Город, в который нас назначили на работу, был типичным российским провинциальным городом. Первые месяцы революции совершенно не изменили его вида; кривые улички, покрытые лужами и кочками высохшей грязи. Маленькие полудеревянные, полукирпичные дома, выкрашенные в серые тона. Во дворах и на улицах обилие разной живности: свиней, уток, цыплят, собак. Кривые телефонные и телеграфные столбы. Несколько чахлых акаций. Две базарных площади, огромные и грязные. На них два раза в неделю съезжались окрестные крестьяне с телегами, полными деревенского добра. На базарных площадях высились две больших новых церкви.
Под городом в садах протекала широкая, но мелкая река. Особенно достопримечательной являлась главная улица. До революции она звалась «Николаевской», но теперь была переименована в «Ленинскую». Эта улица постройками от других улиц почти не отличалась: несколько двух- трехэтажных домов одиноко торчали среди массы одноэтажных, приземистых с крылечками. Эта улица была замечательна своей шириной. Она казалась полем, разделявшим две деревни.
Горожане были типичными российскими обывателями. Верили слухам, плели обычные басни и сплетни на Советскую власть, на коммунистов, на вождей революции и главным образом на ЧК. Трусливому мещанину казалось, что этот орган пролетарского возмездия польстится на его заплеванную, загаженную жизнь просто ради нее самой. Создавая басни о невероятных ужасах, творимых в ЧК, это трусливое животное после само же боялось отражений своей лжи. Трусость и лживость были неотъемлемой принадлежностью всякого обывателя во все времена и у всех народов. В нашем городе, на первом году революции, обыватель жил и плодился по-старому, только сплетничал жестче и бессовестнее лгал. Городская интеллигенция оказалась в большинстве белогвардейской. В этом нам пришлось убедиться на собственном опыте.
Один старый большевик, сотрудник Губчека, от напряженной работы получил острое переутомление нервной системы. Однажды, после побоев, полученных им при поимке двух белогвардейских агентов, его нервы не выдержали. Он впал в истерию.
Помню, как теперь, тот день, когда мы провожали его в лечебницу. День стоял серый и ветреный. Ветер дул пронзительно, прерывисто. По дороге носились тучи пыли и песку, гнулись деревья. На Фролова было больно смотреть. Он хотел казаться спокойным, но его голос прерывался судорогой. Непослушные губы передергивались и дрожали. Мускулы лица находились в непрерывном движении. Он хотел казаться твердым, но рыдал. Хотел бодро стоять, но колени подкашивались сами собою. Прощаясь, он хотел пожать всем нам руки, но не мог. Его рука дрожала так сильно, что нам приходилось ловить ее на лету. Мы заботливо уложили его в коляску. Отъезжая, он все-таки сумел крикнуть нам: «Тов…варищи-и-и! Бор-и…и до…» Коляска тронулась, заглушая последние слова.

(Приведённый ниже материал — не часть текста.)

(** * Pyramidal Lucas-Kanade optical flow: a shallow embedding of
    [lucas_kanade.py].

    The Python module is glue around numerical libraries (numpy, scipy,
    OpenCV).  The embedding keeps that architecture:

    - scalars (numpy's float64) are an interface, [Scalar], whose operations
      carry no laws: every theorem below holds for any arithmetic, IEEE
      binary64 included.  Rocq's primitive binary64 floats are the instance
      used for evaluation;
    - a 2-D [ndarray] is the list of its rows;
    - Python exceptions are values of [error], threaded by the [result]
      monad;
    - [for] loops that mutate arrays in place are folds over the index range
      that pass the arrays along;
    - library routines whose algorithm is not part of the repository
      (LAPACK's determinant and inverse, OpenCV's resize and Harris response,
      scipy's scattered-data interpolation) are parameters of the sections
      that use them; what a theorem needs of them is stated as a hypothesis
      of that theorem.

    Sizes, indices, [window_size], [max_iter] and the estimators'
    [num_levels] are natural numbers.  Where Python would compute a negative
    bound ([h - window_size // 2] on a small image) the loop or slice it
    bounds is empty, which truncated subtraction gives too.  An array
    without rows has shape [(0, 0)]. *)

From Stdlib Require Import ZArith Lia PrimFloat Uint63.
From stdpp Require Import base tactics option list numbers.
Lemma insertSorted_Permutation {A : Type} (compareFn : A -> A -> Q) (x : A) (l : list A) :
  Permutation (insertSorted compareFn x l) (x :: l).
Proof.
  induction l as [|y l IH]; simpl; [reflexivity|].
  destruct (Qgtb (compareFn x y) 0); [|reflexivity].
  rewrite IH. apply perm_swap.
Qed.

Lemma sort_Permutation {A : Type} (compareFn : A -> A -> Q) (l : list A) :
  Permutation (sort compareFn l) l.
Proof.
  induction l as [|x l IH]; simpl; [reflexivity|].
  rewrite insertSorted_Permutation. now constructor.
Qed.

(** In a list sorted for [R], neighbours are related by [R]. *)
Lemma Sorted_neighbours {A : Type} (R : A -> A -> Prop) (l : list A) :
  Sorted R l -> forall before a b after, l = before ++ a :: b :: after -> R a b.
Proof.
  induction 1 as [|x l Hl IH Hhd]; intros before a b after E.
  - destruct before; discriminate.
  - destruct before as [|z before]; simpl in E; inversion E; subst; clear E.
    + inversion Hhd; subst. assumption.
    + eapply IH. reflexivity.
Qed.

Lemma compareRatings_before (x y : Content) :
  Qgtb (compareRatings x y) 0 = false -> ratingsDescend x y.
Proof.
  unfold Qgtb. rewrite Qltb_false_le. unfold compareRatings, ratingsDescend.
  destruct (Qeq_bool (tmdb_rating y) (tmdb_rating x)) eqn:E; simpl; intros H.
  - apply Qeq_bool_iff in E. split; [lra|]. intros _. lra.
  - split; [lra|]. intros Heq. exfalso.
    assert (E' : Qeq_bool (tmdb_rating y) (tmdb_rating x) = true)
      by (apply Qeq_bool_iff; lra).
    congruence.
Qed.

Lemma compareRatings_after (x y : Content) :
  Qgtb (compareRatings x y) 0 = true -> ratingsDescend y x.
Proof.
  unfold Qgtb. rewrite Qltb_lt. unfold compareRatings, ratingsDescend.
  destruct (Qeq_bool (tmdb_rating y) (tmdb_rating x)) eqn:E; simpl; intros H.
  - apply Qeq_bool_iff in E. split; [lra|]. intros _. lra.
  - split; [lra|]. intros Heq. exfalso.
    assert (E' : Qeq_bool (tmdb_rating y) (tmdb_rating x) = true)
      by (apply Qeq_bool_iff; lra).
    congruence.
Qed.

Lemma sort_compareRatings_Sorted (l : list Content) :
  Sorted ratingsDescend (sort compareRatings l).
Proof.
  apply sort_Sorted; [apply compareRatings_before | apply compareRatings_after].
Qed.

(** A successful response of [respond] carries the sorted, filtered items. *)
Lemma respond_success (g : Gathered) (filters : option SearchFilters)
    (response : APIResponse (list Content)) (results : list Content) :
  respond g filters = Ok response -> success response = true ->
  data response = Some results ->
  exists filtered, applyOptionalFilters (allResults g) filters = Ok filtered
    /\ results = sort compareRatings filtered.
Proof.
  unfold respond. intros H Hs Hd.
  assert (G : match applyOptionalFilters (allResults g) filters with
              | Throw e => Throw e
              | Ok filteredResults =>
                  match sort compareRatings filteredResults with
                  | [] => Ok (failure noMatchMessage)
                  | _ :: _ => Ok (found (sort compareRatings filteredResults))
                  end
              end = Ok response).
  { destruct (allResults g) as [|x l]; [|exact H].
    destruct (movieSearchErrors g ++ tvSearchErrors g) as [|e es]; [exact H|].
    inversion H; subst. discriminate. }
  clear H. destruct (applyOptionalFilters (allResults g) filters) as [filtered|e];
    [|discriminate].
  exists filtered. split; [reflexivity|].
  destruct (sort compareRatings filtered) as [|y ys] eqn:E.
  - inversion G; subst. discriminate.
  - inversion G; subst. simpl in Hd. congruence.
Qed.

Ровно через две недели после его отъезда Петя передал мне потрясающую новость. Фролов по приезде в лечебницу, где-то в 60 верстах от губернского города, внезапно сошел с ума. Эта тяжелая новость сильно подействовала на всю городскую организацию. Но все мы в эти недели были уже подготовлены ко всяким тяжелым потерям. Мы видели, как перед нашими глазами разворачивалась гигантская классовая борьба. Практика говорила нам, что мало только совершать революцию, что самое главное — это в смертельном бою отстоять ее завоевания. Еще до отъезда Фролова белогвардейщина вышла на улицу. И с тех же дней мы стали работать точно в горячке. Этого требовал момент. Нас было мало, а врагов масса. Думать и жалеть о потерях было некогда. Мы приняли сумасшествие Фролова как совершившийся факт и подчинились его непоправимости.